Go to the line containing "rewrite Hflag in Hk." in the records below and print it and every following line exactly, on through the line containing "cbn [clock] in Hd.", then stop.

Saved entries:

......

(** The engine-running input is high, that is stopped, all along. *)
Lemma C6_bounded_crank_witness :
  fst (cranking_wait (fun _ _ => 32) 0 0 (cranking_entry power_on))
  = (TimedOut, CRANKING_MAX_TIME)
  /\ clock (exec (cranking (fun _ _ => 32)) power_on)
     = clock power_on + CRANKING_MAX_TIME.
Proof.
destruct (proj2 (C6_bounded_crank (fun _ _ => 32) power_on)) as (H1 & H2 & _).
- intros t Ht. reflexivity.
- split; [exact H1 | exact H2].
Defined.





(** C8 fails as stated: after the first pass of [main] the flag is set; the
    second pass cranks, the engine does not start, and the third pass does
    not crank. *)
Lemma C8_counterexample :
  isManualStarted (fst (run stalled 1 power_on)) = true
  /\ (forall t k, clock (snd (run stalled 1 power_on)) < t ->
        disabledOverride (stalled t k) = true /\ engineRunning (stalled t k) = false)
  /\ cranks (snd (run stalled 1 power_on)) = 0%nat
  /\ cranks (snd (run stalled 2 power_on)) = 1%nat
  /\ cranks (snd (run stalled 3 power_on)) = 1%nat
  /\ ~ C8_as_stated stalled (fst (run stalled 1 power_on)) (snd (run stalled 1 power_on)).
Proof.
assert (Hth : forall t k, clock (snd (run stalled 1 power_on)) < t ->
          disabledOverride (stalled t k) = true /\ engineRunning (stalled t k) = false).
{ intros t k Ht. change (clock (snd (run stalled 1 power_on))) with 100 in Ht.
  unfold stalled. destruct (Z.leb_spec t 100); [lia|]. split; reflexivity. }
split; [reflexivity|]. split; [exact Hth|].
split; [reflexivity|]. split; [vm_compute; reflexivity|].
split; [vm_compute; reflexivity|].
intros H. specialize (H eq_refl Hth 1%nat).
vm_compute in H. discriminate H.
Qed.

(** C8, amended. From a pass boundary with the flag set, with idle-stop
    disabled and the engine not running from then on, the next pass cranks,
    with no brake edge needed; the attempt fails, the flag is cleared, and no
    later pass cranks: after any number of passes exactly one attempt has
    been made. *)
Theorem C8_single_attempt_under_override (pins : pins_t) (c : ctl) (s : hw) :
  isManualStarted c = true ->
  (forall t k, clock s < t ->
     disabledOverride (pins t k) = true /\ engineRunning (pins t k) = false) ->
  forall n : nat,
    cranks (snd (ticks pins (S n) (c, s))) = S (cranks s)
    /\ isManualStarted (fst (ticks pins (S n) (c, s))) = false.
Proof.
intros Hflag Hth n.
rewrite ticks_S_first. unfold tick. cbn [fst snd].
pose proof (loop_body_cranks pins c s) as Hcr.
pose proof (loop_body_flag pins c s) as Hfl.
pose proof (loop_body_later pins c s) as Hlater.
destruct (restart_trigger_exec pins c s) as [k Hk]. cbv zeta in Hk.
assert (Hnow : clock s < clock s + POLLING_INTERVAL)
  by (unfold POLLING_INTERVAL; lia).
rewrite Hflag in Hk.
rewrite (proj2 (Hth _ 0%nat Hnow)), (proj1 (Hth _ 2%nat Hnow)),
  (proj1 (Hth _ 3%nat Hnow)) in Hk.
rewrite orb_true_r in Hk. cbn [orb negb andb] in Hk.
assert (Hfire : (if xorb (brakeReleased (lastInput c))
                        (brakeReleased (pins (clock s + POLLING_INTERVAL) 1%nat))
                 then true else true) = true) by (destruct (xorb _ _); reflexivity).
rewrite Hfire in Hk. rewrite Hk in Hcr, Hfl. cbn [fst snd] in Hcr. cbv zeta in Hfl.
match type of Hfl with context [engineRunning (pins ?t 1%nat)] =>
  assert (Hstill : engineRunning (pins t 1%nat) = false)
end.
{ apply Hth.
  destruct (cranking_post pins
              (mkHw (PORTB s) (DDRB s) (ACSR s) (clock s + POLLING_INTERVAL) k (cranks s)
                 (relay_after POLLING_INTERVAL s) (neutral_after POLLING_INTERVAL s)))
    as (_ & _ & _ & _ & _ & _ & Hd).
  cbn [clock] in Hd.
  unfold START_CHECK_DELAY_TIME, POLLING_INTERVAL, START_THRESHOLD_TIME in *. lia. }
rewrite Hstill in Hfl.
destruct (loop_body pins c s) as [c1 s1]. cbn [fst snd] in *.
pose proof (ticks_unarmed pins n c1 s1 Hfl) as Hrest.
destruct (ticks pins n (c1, s1)) as [cn sn]. cbn [fst snd].
destruct Hrest as (Hf & Hc & _).
- intros j Hj. apply Hth. unfold POLLING_INTERVAL. lia.
- split; [rewrite Hc; exact Hcr | exact Hf].
Qed.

......

ANSWER FOR THE TASK:
rewrite Hflag in Hk.
rewrite (proj2 (Hth _ 0%nat Hnow)), (proj1 (Hth _ 2%nat Hnow)),
  (proj1 (Hth _ 3%nat Hnow)) in Hk.
rewrite orb_true_r in Hk. cbn [orb negb andb] in Hk.
assert (Hfire : (if xorb (brakeReleased (lastInput c))
                        (brakeReleased (pins (clock s + POLLING_INTERVAL) 1%nat))
                 then true else true) = true) by (destruct (xorb _ _); reflexivity).
rewrite Hfire in Hk. rewrite Hk in Hcr, Hfl. cbn [fst snd] in Hcr. cbv zeta in Hfl.
match type of Hfl with context [engineRunning (pins ?t 1%nat)] =>
  assert (Hstill : engineRunning (pins t 1%nat) = false)
end.
{ apply Hth.
  destruct (cranking_post pins
              (mkHw (PORTB s) (DDRB s) (ACSR s) (clock s + POLLING_INTERVAL) k (cranks s)
                 (relay_after POLLING_INTERVAL s) (neutral_after POLLING_INTERVAL s)))
    as (_ & _ & _ & _ & _ & _ & Hd).
  cbn [clock] in Hd.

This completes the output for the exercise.